Decreased Overall and Inappropriate Antibiotic Prescribing in a Veterans Affairs Emergency Department Following A Peer-Comparison-Based Stewardship Intervention.

Decreased Overall and Inappropriate Antibiotic Prescribing in a Veterans Affairs Emergency Department Following A Peer-Comparison-Based Stewardship Intervention.

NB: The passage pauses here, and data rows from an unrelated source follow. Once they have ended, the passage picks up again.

(** ** Waiting for events *)

Definition vTaskPlaceOnEventList (l : positive) (xTicksToWait : Z) : K L unit :=
  cur ← current;
  listINSERT l (Ev cur);;
  prvAddCurrentTaskToDelayedList xTicksToWait true.

Definition vTaskPlaceOnUnorderedEventList (l : positive) (xItemValue xTicksToWait : Z) : K L unit :=
  cur ← current;
  listSET_LIST_ITEM_VALUE (Ev cur) (Z.lor xItemValue taskEVENT_LIST_ITEM_VALUE_IN_USE);;
  listINSERT_END l (Ev cur);;
  prvAddCurrentTaskToDelayedList xTicksToWait true.

(** What [xTaskRemoveFromEventList] does once the event item is off its list;
    the notification functions for interrupts repeat it.  The result is
    whether the task is above the running one. *)
Definition ready_or_pend (t : TaskHandle_t) : K L bool :=
  susp ← gets uxSchedulerSuspended;
  (if susp =? 0 then listREMOVE_ITEM (St t);; prvAddTaskToReadyList t
   else listINSERT_END xPendingReadyList (Ev t));;
  p ← priority_of t; c ← current; pc ← priority_of c;
  when (pc <? p) (upd (set_xYieldPending true));;
  mret (pc <? p).

Definition xTaskRemoveFromEventList (l : positive) : K L bool :=
  t ← listGET_OWNER_OF_HEAD_ENTRY l;
  listREMOVE_ITEM (Ev t);;
  ready_or_pend t.

(** [t] is the owner of the event list item given. *)
Definition vTaskRemoveFromUnorderedEventList (t : TaskHandle_t) (xItemValue : Z) : K L unit :=
  listSET_LIST_ITEM_VALUE (Ev t) (Z.lor xItemValue taskEVENT_LIST_ITEM_VALUE_IN_USE);;
  listREMOVE_ITEM (Ev t);;
  listREMOVE_ITEM (St t);;
  prvAddTaskToReadyList t;;
  p ← priority_of t; c ← current; pc ← priority_of c;
  when (pc <? p) (upd (set_xYieldPending true)).

Definition vTaskMissedYield : K L unit := upd (set_xYieldPending true).

Definition uxTaskResetEventItemValue : K L Z :=
  c ← current;
  r ← rd (RdValue (Ev c));
  p ← priority_of c;
  listSET_LIST_ITEM_VALUE (Ev c) (configMAX_PRIORITIES - p);;
  mret r.

(** ** Time-outs *)

(** [TimeOut_t]: [xOverflowCount], [xTimeOnEntering]. *)
Definition vTaskSetTimeOutState : K L (Z * Z) :=
  o ← gets xNumOfOverflows; t ← gets xTickCount; mret (o, t).

Abbreviation vTaskInternalSetTimeOutState := vTaskSetTimeOutState.

(** The result: the value returned, [*pxTimeOut] and [*pxTicksToWait]. *)
Definition xTaskCheckForTimeOut (to : Z * Z) (xTicksToWait : Z) : K L (bool * (Z * Z) * Z) :=
  xConstTickCount ← gets xTickCount;
  ov ← gets xNumOfOverflows;
  let xElapsedTime := u32 (xConstTickCount - to.2) in
  if xTicksToWait =? portMAX_DELAY then mret (false, to, xTicksToWait)
  else if negb (ov =? to.1) && (to.2 <=? xConstTickCount) then mret (true, to, 0)
  else if xElapsedTime <? xTicksToWait then
    to' ← vTaskInternalSetTimeOutState; mret (false, to', u32 (xTicksToWait - xElapsedTime))
  else mret (true, to, 0).

Definition xTaskGetSchedulerState : K L Z :=
  running ← gets xSchedulerRunning; susp ← gets uxSchedulerSuspended;
  mret (if (running : bool) then (if susp =? 0 then 2 else 0) else 1).

End operations.

(** The state before the first task is created: no list is initialised. *)
Definition boot_data : kdata :=
  MkData ∅ None 0 configINITIAL_TICK_COUNT tskIDLE_PRIORITY false 0 false 0 0 0
    xDelayedTaskList1 xDelayedTaskList2 0.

Antimicrob Agents Chemother. 2020 Oct 05;:

Authors: Buehrle DJ, Phulputo RH, Wagener MM, Clancy CJ, Decker BK

Abstract
Background: Antibiotic prescribing is very common in emergency departments (EDs). Optimal stewardship intervention strategies in EDs are not well defined.Methods: We conducted a prospective, observational cohort study in a Veterans Affairs ED, in which clinician education and monthly e-mail-based peer comparisons were directed against all oral antibiotic prescribing for discharged patients. Oral antibiotic prescriptions were compared in baseline (June 2016-December 2017) and intervention (January-June 2018) periods using an interrupted time series regression model. Prescribing appropriateness was compared during January-June 2017 and the intervention period.Results: During the intervention period, antibiotic prescriptions decreased monthly by 10.4 prescriptions per 1,000 ED visits (P=0.07, [95% CI, -21.7 to 1.0]). The relative decrease in the trend of antibiotic prescriptions during the intervention period compared to baseline was 9.9 prescriptions per 1,000 ED visits per month (P=0.07, [95% CI, -20.9 to 1.0]). The intervention was associated with a significant decrease and increase in amoxicillin-clavulanate and cephalexin prescriptions, respectively (P<0.001, P=0.004). Decreasing trends in ciprofloxacin prescriptions during the baseline period were maintained during the intervention. Unnecessary antibiotic prescribing (i.e., antibiotic not indicated) decreased from 55.6% to 38.7% during the intervention (30.4% decrease, P=0.003). Optimal antibiotic prescribing (i.e., antibiotics were indicated, and a guideline-concordant agent was prescribed for guideline-concordant duration) increased by 36% (21.6% to 29.3%, P=0.12).Conclusions: A peer-comparison based stewardship intervention directed at ED clinicians was associated with reductions in overall and unnecessary oral antibiotic prescribing. There is potential to further improve antibiotic use as suboptimal prescribing remained common.